Roberto foi soltar Amanda, que ainda estava desacordada quando ele chegou, mas para sua surpresa ela já havia se soltado. Os dois homens que ele havia feito chorar com sua magia ainda destreinada estavam mortos. Jaziam ali apenas seus corpos retorcidos e esqueléticos, como se a vida tivesse sido sugada de dentro deles.
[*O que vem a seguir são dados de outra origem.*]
(* ===== verification/SkipListPublish.v ===== *)
(** * SkipListPublish: memory orders of the skip list

    The interleavings of [SkipListThreads] with the order of each access
    ([utils/skiplists/mem_skip_list.rs]) and the happens-before relation the
    orders give.  A node is written by plain writes before the exchange that
    publishes it, so another thread may touch it only when those writes happen
    before: a touch without that is a data race, which is undefined behaviour
    whatever value is read.  Values are those of the interleaving; what is
    added is which nodes' initialisation happens before each thread's next
    step, carried by releasing exchanges to acquiring loads. *)

From S2P Require Import Prelude Key Arena SkipList SkipListSpec SkipListThreads.
Local Open Scope Z_scope.

(** ** Happens-before *)

(** An access to shared memory.  [ATouch] is a plain access to a node, or an
    access to a slot of its tower, which its initialisation wrote. *)

Inductive mem_access :=
| ATouch (q : arena_ptr)
| ALoad (acquire : bool) (q : arena_ptr) (l : nat)
| AStoreRelaxed (q : arena_ptr) (l : nat)
| AExchange (q : arena_ptr) (l : nat)
| AMaxLoad (acquire : bool)
| AMaxRelease
| AAllocate
| AInitialised (q : arena_ptr).

(** [vw_start] are the nodes that exist before the threads; [vw_seen] those
    whose initialisation happens before a thread's next step; [vw_slot],
    [vw_max] and [vw_arena] what an acquiring access to a slot, to the height
    and to the arena's chunk adds. *)

Record views := mkViews {
  vw_start : gset arena_ptr;
  vw_seen : gmap nat (gset arena_ptr);
  vw_slot : gmap (arena_ptr * nat) (gset arena_ptr);
  vw_max : gset arena_ptr;
  vw_arena : gset arena_ptr
}.

Definition views_start (d : gset arena_ptr) : views := mkViews d ∅ ∅ ∅ ∅.

Definition seen (b : views) (t : nat) : gset arena_ptr := vw_start b ∪ default ∅ (vw_seen b !! t).
Definition slot_view (b : views) (q : arena_ptr) (l : nat) : gset arena_ptr := default ∅ (vw_slot b !! (q, l)).

Definition see (b : views) (t : nat) (v : gset arena_ptr) : views :=
  mkViews (vw_start b) (<[t := seen b t ∪ v]> (vw_seen b)) (vw_slot b) (vw_max b) (vw_arena b).
Definition set_slot_view (b : views) (q : arena_ptr) (l : nat) (v : gset arena_ptr) : views :=
  mkViews (vw_start b) (vw_seen b) (<[(q, l) := v]> (vw_slot b)) (vw_max b) (vw_arena b).

Definition touch (b : views) (t : nat) (q : arena_ptr) : outcome unit :=
  if decide (q ∈ seen b t) then Done tt else UB "data race".

(** The orders of the loads that walk on from a node, and of those of an
    iterator, and whether two allocations synchronise, as they do in one chunk
    of the arena. *)

Record orders := mkOrders { walk_acquires : bool; iter_acquires : bool; allocation_syncs : bool }.

(** A relaxed store starts no release sequence; an exchange with [AcqRel]
    acquires what the slot had and releases all the thread has seen; the
    releasing exchange of the height goes on with its release sequence. *)

Definition perform (o : orders) (b : views) (t : nat) (a : mem_access) : outcome views :=
  match a with
  | ATouch q => _ ← touch b t q; Done b
  | ALoad acquire q l => _ ← touch b t q; Done (if acquire : bool then see b t (slot_view b q l) else b)
  | AStoreRelaxed q l => _ ← touch b t q; Done (set_slot_view b q l ∅)
  | AExchange q l =>
      _ ← touch b t q;
      let b := see b t (slot_view b q l) in Done (set_slot_view b q l (seen b t))
  | AMaxLoad acquire => Done (if acquire : bool then see b t (vw_max b) else b)
  | AMaxRelease => Done (mkViews (vw_start b) (vw_seen b) (vw_slot b) (vw_max b ∪ seen b t) (vw_arena b))
  | AAllocate =>
      Done (if allocation_syncs o then
              let b := see b t (vw_arena b) in mkViews (vw_start b) (vw_seen b) (vw_slot b) (vw_max b) (seen b t)
            else b)
  | AInitialised q => Done (see b t {[q]})
  end.

Fixpoint perform_all (o : orders) (b : views) (t : nat) (acc : list mem_access) : outcome views :=
  match acc with [] => Done b | a :: acc => b ← perform o b t a; perform_all o b t acc end.

(** ** The orders of the source *)

(** What the step of a search from [pc] accesses; [moved] says that it walked
    on from the node it compared. *)

(* @src crates/engine/src/utils/skiplists/mem_skip_list.rs:438-496 SkipList::search *)
Definition search_accesses (o : orders) (s : SkipList) (pc : spc) (moved : bool) : list mem_access :=
  match pc with
  | SMax => [AMaxLoad true]
  | SSkip O => []
  | SSkip (S l) => [ALoad true (sl_sentinel s) l]
  | SDown O _ => []
  | SDown (S l) pred => [ALoad true pred l]
  | SWalk _ _ None => []
  | SWalk l _ (Some c) => ATouch c :: (if moved then [ALoad (walk_acquires o) c l] else [])
  end.

Definition walks (pc : spc) : bool := match pc with SWalk _ _ _ => true | _ => false end.

(** The step of an insertion from [pc] to [pc']. *)

(* @src crates/engine/src/utils/skiplists/mem_skip_list.rs:402-606 SkipList::insert *)
Definition insert_accesses (o : orders) (s : SkipList) (coin : bool) (pc pc' : ipc) : list mem_access :=
  match pc with
  | ISearch _ pc _ => search_accesses o s pc (match pc' with ISearch _ pc' _ => walks pc' | _ => false end)
  | IMaxLoad _ _ => [AMaxLoad false]
  | IMaxCas _ _ max_height => if coin && (sl_max_level s =? max_height)%nat then [AMaxRelease] else []
  | IAlloc _ _ => [AAllocate]
  | IWriteValue _ node _ => [AInitialised node]
  | ILink t node _ level => match successors t !! level with Some (Some _) => [AStoreRelaxed node level] | _ => [] end
  | ICas t node _ level =>
      match predecessors t !! level with
      | Some (Some pr) => match pc' with ISearch _ _ _ => [ATouch pr] | _ => [AExchange pr level] end
      | _ => []
      end
  | ICount _ | ISeedLoad _ | ISeedStore _ _ | IWriteKey _ _ _ | IDone _ | IPanicked => []
  end.

(* @src crates/engine/src/utils/skiplists/mem_skip_list.rs:716-789 Iter::next *)
Definition iter_accesses (o : orders) (s : SkipList) (th : thread) : list mem_access :=
  match th with
  | ScanStart => [ALoad (iter_acquires o) (sl_sentinel s) 0]
  | Scanning it _ => match item it with Some q => [ALoad (iter_acquires o) q 0] | None => [] end
  | _ => []
  end.

Definition thread_accesses (o : orders) (s : SkipList) (coin : bool) (th th' : thread) : list mem_access :=
  match th, th' with
  | Inserter _ _ pc, Inserter _ _ pc' => insert_accesses o s coin pc pc'
  | Reader _ pc _, Reader _ pc' _ => search_accesses o s pc (walks pc')
  | Reader _ pc _, _ => search_accesses o s pc false
  | _, _ => iter_accesses o s th
  end.

Definition source_orders : orders := mkOrders false false true.

Section Steps.
Context {C : Comparator} (p : profile) (o : orders).

Definition hb_step (t : nat) (coin : bool) (x : ist) (b : views) : outcome (ist * views) :=
  x' ← istep p t coin x;
  match is_threads x !! t, is_threads x' !! t with
  | Some th, Some th' => b ← perform_all o b t (thread_accesses o (is_list x) coin th th'); Done (x', b)
  | _, _ => Done (x', b)
  end.

Fixpoint hb_run (sched : list (nat * bool)) (x : ist) (b : views) : outcome (ist * views) :=
  match sched with
  | [] => Done (x, b)
  | (t, coin) :: sched => '(x, b) ← hb_step t coin x b; hb_run sched x b
  end.
End Steps.

(** ** Acquiring loads are free of races

    [wl q l] is what the thread that linked node [q] on level [l] had seen when
    it did; [None] when [q] is not linked there. *)

Definition linked_views : Type := arena_ptr -> nat -> option (gset arena_ptr).

Definition knows (wl : linked_views) (v : gset arena_ptr) (q : arena_ptr) (l : nat) : Prop :=
  exists w, wl q l = Some w /\ w ⊆ v.

(** A linked slot that leads to a node also leads to what the linking of that
    node had seen, through the slot or through its own node's linking. *)

Record world_ok (wl : linked_views) (h : nodes) (s : SkipList) (b : views) : Prop := {
  wo_slots : forall q l w n, wl q l = Some w -> nxt h q l = Some (Some n) ->
    exists w', wl n l = Some w' /\ w' ⊆ slot_view b q l ∪ w;
  wo_in : forall q l w, wl q l = Some w -> q ∈ w /\ is_Some (h !! q);
  wo_down : forall q l w, wl q (S l) = Some w -> exists w', wl q l = Some w' /\ w' ⊆ w;
  wo_head : forall l, (l < MAX_HEAD_HEIGHT)%nat -> wl (sl_sentinel s) l = Some (vw_start b)
}.

Definition ctx_hb (wl : linked_views) (v : gset arena_ptr) (t : TraversalCtx) : Prop :=
  (forall l q, predecessors t !! l = Some (Some q) -> knows wl v q l) /\
  (forall l q, successors t !! l = Some (Some q) -> knows wl v q l).

Definition spc_hb (wl : linked_views) (v : gset arena_ptr) (pc : spc) : Prop :=
  match pc with
  | SMax => True
  | SSkip level => (level <= MAX_HEAD_HEIGHT)%nat
  | SDown O _ => True
  | SDown (S l) pred => knows wl v pred l
  | SWalk l pred curr => knows wl v pred l /\ forall c, curr = Some c -> knows wl v c l
  end.

(** [n] is the thread's own, linked below [lev] only, and what its other slots
    hold is known. *)

Definition own_hb (wl : linked_views) (v : gset arena_ptr) (h : nodes) (n : arena_ptr) (lev : nat) : Prop :=
  n ∈ v /\ (forall l, (lev <= l)%nat -> wl n l = None) /\ (forall l, (l < lev)%nat -> knows wl v n l) /\
  forall l q, (lev <= l)%nat -> nxt h n l = Some (Some q) -> knows wl v q l.

Definition blank (wl : linked_views) (h : nodes) (n : arena_ptr) : Prop :=
  forall l, wl n l = None /\ forall q, nxt h n l <> Some (Some q).

Definition goal_hb (wl : linked_views) (v : gset arena_ptr) (h : nodes) (g : goal) : Prop :=
  match g with GFirst => True | GBase n _ => own_hb wl v h n 0 | GUpper n _ lev => own_hb wl v h n lev end.

Definition pc_hb (wl : linked_views) (v : gset arena_ptr) (h : nodes) (pc : ipc) : Prop :=
  match pc with
  | ISearch g pc t => spc_hb wl v pc /\ ctx_hb wl v t /\ goal_hb wl v h g
  | ICount t | ISeedLoad t | ISeedStore t _ | IMaxLoad t _ | IMaxCas t _ _ | IAlloc t _ => ctx_hb wl v t
  | IWriteKey t n _ | IWriteValue t n _ => ctx_hb wl v t /\ blank wl h n
  | ILink t n _ lev | ICas t n _ lev => ctx_hb wl v t /\ own_hb wl v h n lev
  | IDone _ | IPanicked => True
  end.

Definition thread_hb (wl : linked_views) (v : gset arena_ptr) (h : nodes) (th : thread) : Prop :=
  match th with
  | Inserter _ _ pc => pc_hb wl v h pc
  | Scanning it _ => forall q, item it = Some q -> knows wl v q 0
  | Reader _ pc t => spc_hb wl v pc /\ ctx_hb wl v t
  | _ => True
  end.

Definition hb_inv (x : ist) (b : views) : Prop :=
  exists wl, world_ok wl (st_nodes (is_store x)) (is_list x) b /\
    forall t th, is_threads x !! t = Some th -> thread_hb wl (seen b t) (st_nodes (is_store x)) th.

(** ** Growth *)

Lemma knows_mono wl v v' q l : knows wl v q l -> v ⊆ v' -> knows wl v' q l.
Proof. intros (w & Hw & Hs) Hv. exists w. split; [done|set_solver]. Qed.

Lemma knows_in wl h s b v q l : world_ok wl h s b -> knows wl v q l -> q ∈ v.
Proof. intros H (w & Hw & Hs). apply (wo_in _ _ _ _ H) in Hw as [Hq _]. set_solver. Qed.

(** What a step may change for the threads that do not own node [o]. *)

Record moves (o : option arena_ptr) (wl wl' : linked_views) (h h' : nodes) : Prop := {
  mv_links : forall q l w, wl q l = Some w -> wl' q l = Some w;
  mv_own : forall m l, o <> Some m -> is_Some (h !! m) -> wl m l = None -> wl' m l = None /\ nxt h' m l = nxt h m l
}.

Lemma moves_refl o wl h : moves o wl wl h h.
Proof. by constructor. Qed.

Lemma knows_moves o wl wl' h h' v v' q l : moves o wl wl' h h' -> v ⊆ v' -> knows wl v q l -> knows wl' v' q l.
Proof. intros H Hv (w & Hw & Hs). exists w. split; [by apply (mv_links _ _ _ _ _ H)|set_solver]. Qed.

Lemma ctx_hb_moves o wl wl' h h' v v' t : moves o wl wl' h h' -> v ⊆ v' -> ctx_hb wl v t -> ctx_hb wl' v' t.
Proof. intros H Hv [H1 H2]. split; intros l q E; (eapply knows_moves; [done|done|]); auto. Qed.

Lemma spc_hb_moves o wl wl' h h' v v' pc : moves o wl wl' h h' -> v ⊆ v' -> spc_hb wl v pc -> spc_hb wl' v' pc.
Proof.
  intros H Hv. destruct pc as [|level|[|l] pred|l pred curr]; cbn; try done.
  - by eapply knows_moves.
  - intros [H1 H2]. split; [by eapply knows_moves|]. intros c E. eapply knows_moves; [done|done|by apply H2].
Qed.

Lemma own_hb_moves o wl wl' h h' v v' n lev :
  moves o wl wl' h h' -> v ⊆ v' -> o <> Some n -> is_Some (h !! n) -> own_hb wl v h n lev -> own_hb wl' v' h' n lev.
Proof.
  intros H Hv Ho Hn (H1 & H2 & H3 & H4). split; [set_solver|]. split; [|split].
  - intros l Hl. by apply (mv_own _ _ _ _ _ H n l Ho Hn), H2.
  - intros l Hl. eapply knows_moves; [done|done|by apply H3].
  - intros l q Hl. rewrite (proj2 (mv_own _ _ _ _ _ H n l Ho Hn (H2 l Hl))). intros Hq. eapply knows_moves; [done|done|by eapply H4].
Qed.

Lemma blank_moves o wl wl' h h' n : moves o wl wl' h h' -> o <> Some n -> is_Some (h !! n) -> blank wl h n -> blank wl' h' n.
Proof.
  intros H Ho Hn Hb l. destruct (Hb l) as [H1 H2]. destruct (mv_own _ _ _ _ _ H n l Ho Hn H1) as [H3 H4]. by rewrite H4.
Qed.

Lemma thread_hb_moves o wl wl' h h' v v' th :
  moves o wl wl' h h' -> v ⊆ v' -> (forall n, own_node th = Some n -> o <> Some n /\ is_Some (h !! n)) ->
  thread_hb wl v h th -> thread_hb wl' v' h' th.
Proof.
  intros H Hv Hown. assert (Hctx : forall t, ctx_hb wl v t -> ctx_hb wl' v' t) by (intros t; by eapply ctx_hb_moves).
  assert (Hspc : forall pc, spc_hb wl v pc -> spc_hb wl' v' pc) by (intros pc; by eapply spc_hb_moves).
  destruct th as [k w pc| |it acc|acc|k pc t|k t]; cbn in *; try done.
  - destruct pc as [g pc t|t|t|t sd|t ht|t ht mx|t ht|t n ht|t n ht|t n ht lev|t n ht lev|q|]; cbn in *; try done; eauto.
    + intros (H1 & H2 & H3). split; [by eauto|]. split; [by eauto|].
      destruct g as [|n ht|n ht lev]; cbn in *; [done| |]; destruct (Hown n eq_refl); by eapply own_hb_moves.
    + intros [H1 H2]. split; [by eauto|]. destruct (Hown n eq_refl). by eapply blank_moves.
    + intros [H1 H2]. split; [by eauto|]. destruct (Hown n eq_refl). by eapply blank_moves.
    + intros [H1 H2]. split; [by eauto|]. destruct (Hown n eq_refl). by eapply own_hb_moves.
    + intros [H1 H2]. split; [by eauto|]. destruct (Hown n eq_refl). by eapply own_hb_moves.
  - intros H1 q E. eapply knows_moves; [done|done|by apply H1].
  - intros [H1 H2]. split; by eauto.
Qed.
Amanda estava no meio da sala, de costas para o corredor e flutuando a uns vinte centímetros do chão. Seus cabelos compridos flutuavam junto, como se ela estivesse suspensa em um local sem gravidade. Quando ela se virou, sorriu para seu namorado apontando a mão em sua direção e disparando um raio de luz verde que passou pelo lado de sua cabeça e atingiu o ombro de Wagner.
Roberto estava paralisado com aquela cena. Nunca teria imaginado que Amanda seria também uma maga, ainda mais tão poderosa.
Correndo para a porta, Wagner conseguiu fugir enquanto Amanda, esgotada pelo uso de tanta magia, caía aos braços de Roberto, sem vida.
O que ele amava com todas as suas forças havia morrido, conforme a velha bruxa previra. No momento em que sua vida como um humano comum findou, algo novo nasceu: Roberto acordou para a magia e descobriu que o amor de sua vida também havia sido uma desperta.